§ **Your task**: Your answer should be every line from the records that contains "page".
Start of Material provided
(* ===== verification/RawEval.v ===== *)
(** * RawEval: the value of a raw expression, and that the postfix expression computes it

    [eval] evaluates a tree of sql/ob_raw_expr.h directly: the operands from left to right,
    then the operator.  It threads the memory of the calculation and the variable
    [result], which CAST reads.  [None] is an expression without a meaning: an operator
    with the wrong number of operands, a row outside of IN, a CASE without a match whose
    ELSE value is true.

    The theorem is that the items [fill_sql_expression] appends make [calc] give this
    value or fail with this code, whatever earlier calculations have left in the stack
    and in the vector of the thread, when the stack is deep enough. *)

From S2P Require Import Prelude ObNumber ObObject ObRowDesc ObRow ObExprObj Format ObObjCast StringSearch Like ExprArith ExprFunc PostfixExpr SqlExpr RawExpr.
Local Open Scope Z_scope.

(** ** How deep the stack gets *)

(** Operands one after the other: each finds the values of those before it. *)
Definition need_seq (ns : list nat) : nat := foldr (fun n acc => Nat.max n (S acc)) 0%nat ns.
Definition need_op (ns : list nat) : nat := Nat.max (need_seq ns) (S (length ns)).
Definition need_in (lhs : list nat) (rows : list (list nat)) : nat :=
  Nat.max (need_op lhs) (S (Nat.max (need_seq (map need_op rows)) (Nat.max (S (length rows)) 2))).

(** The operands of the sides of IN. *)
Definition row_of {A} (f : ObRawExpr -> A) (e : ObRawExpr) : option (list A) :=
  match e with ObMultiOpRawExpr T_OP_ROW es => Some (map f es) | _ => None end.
End of Material provided
Start of Material provided
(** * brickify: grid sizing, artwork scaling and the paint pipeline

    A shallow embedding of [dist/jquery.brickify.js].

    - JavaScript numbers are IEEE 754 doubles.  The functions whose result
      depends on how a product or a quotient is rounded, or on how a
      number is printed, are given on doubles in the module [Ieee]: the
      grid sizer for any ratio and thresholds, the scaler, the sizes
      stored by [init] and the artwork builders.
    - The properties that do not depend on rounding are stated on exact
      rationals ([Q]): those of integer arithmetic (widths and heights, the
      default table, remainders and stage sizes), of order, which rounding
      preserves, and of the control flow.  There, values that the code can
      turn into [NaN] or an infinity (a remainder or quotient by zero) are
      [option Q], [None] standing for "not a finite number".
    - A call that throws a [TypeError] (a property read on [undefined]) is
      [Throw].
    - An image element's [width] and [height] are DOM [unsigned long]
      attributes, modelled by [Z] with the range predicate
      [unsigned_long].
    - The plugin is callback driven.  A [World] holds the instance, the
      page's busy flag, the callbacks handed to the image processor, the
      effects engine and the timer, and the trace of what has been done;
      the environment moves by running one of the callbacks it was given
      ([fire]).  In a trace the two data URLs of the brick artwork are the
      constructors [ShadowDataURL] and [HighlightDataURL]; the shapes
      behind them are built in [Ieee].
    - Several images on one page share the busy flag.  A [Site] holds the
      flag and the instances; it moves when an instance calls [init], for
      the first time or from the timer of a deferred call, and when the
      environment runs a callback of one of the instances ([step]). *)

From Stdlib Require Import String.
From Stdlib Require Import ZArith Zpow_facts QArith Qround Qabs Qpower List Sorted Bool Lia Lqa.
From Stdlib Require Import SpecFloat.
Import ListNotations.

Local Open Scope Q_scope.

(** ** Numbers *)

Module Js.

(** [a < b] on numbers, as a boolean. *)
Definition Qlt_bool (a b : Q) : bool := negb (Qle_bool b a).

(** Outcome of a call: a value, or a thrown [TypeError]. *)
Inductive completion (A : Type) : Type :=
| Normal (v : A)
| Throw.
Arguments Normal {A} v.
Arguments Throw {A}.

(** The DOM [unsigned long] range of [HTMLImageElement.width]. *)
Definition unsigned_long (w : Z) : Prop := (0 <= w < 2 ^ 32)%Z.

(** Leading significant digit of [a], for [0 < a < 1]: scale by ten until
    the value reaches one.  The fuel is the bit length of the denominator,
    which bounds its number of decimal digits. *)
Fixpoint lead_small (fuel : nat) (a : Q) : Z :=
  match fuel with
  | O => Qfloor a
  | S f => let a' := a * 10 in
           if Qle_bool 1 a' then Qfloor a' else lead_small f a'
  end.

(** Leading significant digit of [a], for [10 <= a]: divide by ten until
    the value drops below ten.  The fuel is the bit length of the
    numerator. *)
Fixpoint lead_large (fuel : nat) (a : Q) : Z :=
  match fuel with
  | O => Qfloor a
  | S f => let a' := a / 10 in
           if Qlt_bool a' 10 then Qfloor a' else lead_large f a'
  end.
End of Material provided
§ **Finished task**:
      page's busy flag, the callbacks handed to the image processor, the
    - Several images on one page share the busy flag.  A [Site] holds the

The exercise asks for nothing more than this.